1568/J XXVII. GP

Eingelangt am 20.04.2020
Dieser Text ist elektronisch textinterpretiert. Abweichungen vom Original sind möglich.

Anfrage

der Abgeordneten Max Lercher, Genossinnen und Genossen

an die Bundesministerin für Digitalisierung und Wirtschaftsstandort betreffend Gefährliche Schutzmaskenlieferungen aus China

 

Vor rund zwei Wochen lobten sich Bundeskanzler Kurz und Verteidigungsministerin Tanner noch überschwenglich für ihre „Masken-Diplomatie", die zur Lieferung von 130 Tonnen Schutzausrüstung aus China nach Österreich geführt habe. Zwei Austrian-Flugzeuge transportierten das Material am
21. März von Xiamen nach Wien, wo es von der Bundesregierung medienwirksam empfangen wurde. Anschließend wurde es durch das Bundesheer weitertransportiert. Bestimmt war die
Schutzausrüstung für Tirol und Südtirol. Während Kanzler Kurz davon sprach, dass die Lieferung für Tirol gedacht sei und ein kleiner Teil nach Südtirol ginge, verkündete dies der Südtiroler Landeshauptmann genau umgekehrt: Südtirol erhalte die Lieferung und gebe Tirol als Dank für die logistische Hilfe etwas ab.

Dies ist jedoch insofern egal, als dass die gelieferten Schutzmasken ohnehin nicht einmal die geringsten Qualitätsstandards erfüllen, die entsprechenden Zertifikate offenbar gefälscht waren und die Verwendung dieser Masken daher ein erhebliches Gesundheitsrisiko für das medizinische
Personal darstellt. Von Kanzler und Verteidigungsministerin war dazu leider bislang nichts zu hören. Wirtschaftsministerin Schramböck durfte auf Nachfrage bei einer Pressekonferenz die schlechte Nachricht verkünden.

Erste Zweifel an der Qualität der Masken äußerte bereits das Rote Kreuz bei der Übernahme der Masken am Flughafen Schwechat. Mehrere Gutachten belegen dies mittlerweile. In diesen Gutachten wird dringend davon abgeraten, die Masken zu verwenden.

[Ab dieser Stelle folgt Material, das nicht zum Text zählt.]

(** The mock and the local-storage fallback are reached in development
    only. *)
Lemma development_fallbacks (env : Env) :
  env !! "NODE_ENV" = Some "development" ->
  (isFeatureEnabled (config env) Database = true ->
   isProviderEnabled (config env) Supabase = false ->
   completion (getDatabaseProvider env) = Normal LocalStorageDatabaseProvider)
  /\ (isFeatureEnabled (config env) Authentication = true ->
      isProviderEnabled (config env) Supabase = false ->
      isProviderEnabled (config env) Auth0 = false ->
      getAuthProvider env = Normal MockAuthProvider).
Proof.
  intros Hdev.
  assert (Hd : isDevelopment env = true) by by apply strictEq_true.
  split.
  - intros Hf Hp. unfold getDatabaseProvider. by rewrite Hf, Hp, Hd.
  - intros Hf Hs Ha. unfold getAuthProvider. by rewrite Hf, Hs, Ha, Hd.
Qed.

(** [getAuthProvider] and [getPaymentProvider] never throw. *)
Lemma getAuthProvider_returns (env : Env) :
  exists p, getAuthProvider env = Normal p.
Proof. unfold getAuthProvider. repeat case_match; eauto. Qed.

Lemma getPaymentProvider_returns (env : Env) :
  exists p, getPaymentProvider env = Normal p.
Proof. unfold getPaymentProvider. repeat case_match; eauto. Qed.

(* ===================================================================== *)
(** ** The disabled stubs                                                *)
(* ===================================================================== *)

(** C2, as the code has it: every operation of [NoDatabaseProvider] and
    of [NoPaymentProvider], and [signIn], [signUp], [resetPassword] and
    [updateProfile] of [NoAuthProvider], reject with an [Error] whose
    message says the capability is disabled; [NoAuthProvider.signOut]
    resolves and [NoAuthProvider.getCurrentUser] resolves to [null]. *)
Theorem disabled_stub_operations :
  (forall op : DatabaseOp,
     NoDatabaseProvider_invoke op = RejectedWith (Error "Database is disabled")
     /\ capabilityDisabled (NoDatabaseProvider_invoke op) = true)
  /\ (forall op : PaymentOp,
        NoPaymentProvider_invoke op = RejectedWith (Error "Payments are disabled")
        /\ capabilityDisabled (NoPaymentProvider_invoke op) = true)
  /\ (forall op : AuthOp,
        match op with
        | signOut => NoAuthProvider_invoke op = Fulfilled
        | getCurrentUser => NoAuthProvider_invoke op = Fulfilled
        | _ => NoAuthProvider_invoke op
               = RejectedWith (Error "Authentication is disabled")
               /\ capabilityDisabled (NoAuthProvider_invoke op) = true
        end)
  /\ NoAuthProvider_signOut = Resolved tt
  /\ NoAuthProvider_getCurrentUser = Resolved None.
Proof.
  split; [|split; [|split; [|split]]]; try reflexivity;
    intros op; destruct op; try split; reflexivity.
Qed.

(** C2, as the specification words it, fails on [NoAuthProvider]:
    [signOut] and [getCurrentUser] are operations of the capability set
    and both succeed silently. *)
Lemma NoAuthProvider_silent_success :
  In signOut authOps /\ In getCurrentUser authOps
  /\ NoAuthProvider_invoke signOut = Fulfilled
  /\ capabilityDisabled (NoAuthProvider_invoke signOut) = false
  /\ NoAuthProvider_invoke getCurrentUser = Fulfilled
  /\ capabilityDisabled (NoAuthProvider_invoke getCurrentUser) = false.
Proof. cbn. repeat split; tauto || reflexivity. Qed.

(* ===================================================================== *)
(** ** [validateConfig]                                                  *)
(* ===================================================================== *)

(** The loop over the features appends one message per required and
    disabled feature, in the order of the entries. *)
Lemma checkRequired_loop (l : list (string * FeatureConfig)) (acc : list string) :
  fold_left checkRequired l acc
  = acc ++ map (fun entry => requiredFeatureMessage (fst entry))
               (List.filter entryViolated l).
Proof.
  revert acc. induction l as [|[feature fc] l IH]; intros acc; cbn.
  - by rewrite app_nil_r.
  - rewrite IH. unfold entryViolated. cbn.
    destruct (truthyBool (required fc) && negb (enabled fc)); cbn; [|done].
    unfold push. by rewrite <- app_assoc.
Qed.

(** The errors of [validateConfig], written out. *)
Lemma validateConfig_errors (cfg : XionConfig) :
  errors (validateConfig cfg)
  = requiredErrors cfg
    ++ when (isFeatureEnabled cfg Database && negb (isProviderEnabled cfg Supabase))
            databaseMessage
    ++ when (isFeatureEnabled cfg Payments && negb (isProviderEnabled cfg Stripe))
            paymentsMessage
    ++ when (isFeatureEnabled cfg Email && negb (isProviderEnabled cfg Sendgrid))
            emailMessage.
Proof.
  unfold validateConfig. cbn [errors]. rewrite checkRequired_loop.
  unfold isFeatureEnabled, isProviderEnabled, when, push, requiredErrors.
  cbn [featureAt providerBase app].
  repeat case_match; cbn; rewrite <- ?app_assoc; cbn; by rewrite ?app_nil_r.
Qed.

Bereits anhand der Entstehungsgeschichte wären Zweifel angebracht gewesen. So geht die Lieferung offenbar auf die Privatinitiative des Südtiroler Unternehmers Heiner Oberrauch. Dieser sagte in
einem Interview, das am 6. April erschien
[1]:

„Sie haben geholfen und Millionen Schutzmasken aus China nach Europa gebracht. Wie lief das ab?

Am 10. oder 12. März habe ich einen Anruf des Landeshauptmanns bekommen, der uns um Hilfe bat. Wir haben sofort unsere eigenen Musterbetriebe in Italien umgestellt und aus den Gore Tex-Materialien, die wir auf Lager hatten, Schutzanzüge gefertigt. Das waren einige 100 Stück, außerdem in einer ersten Tronche etwa 50.000 waschbare Schutzmasken. Also sehr kleine Mengen. Gleichzeitig haben wir aber unseren Lizenzpartner in China mobilisiert, uns bei der Beschaffung von Schutzmasken zu unterstützen.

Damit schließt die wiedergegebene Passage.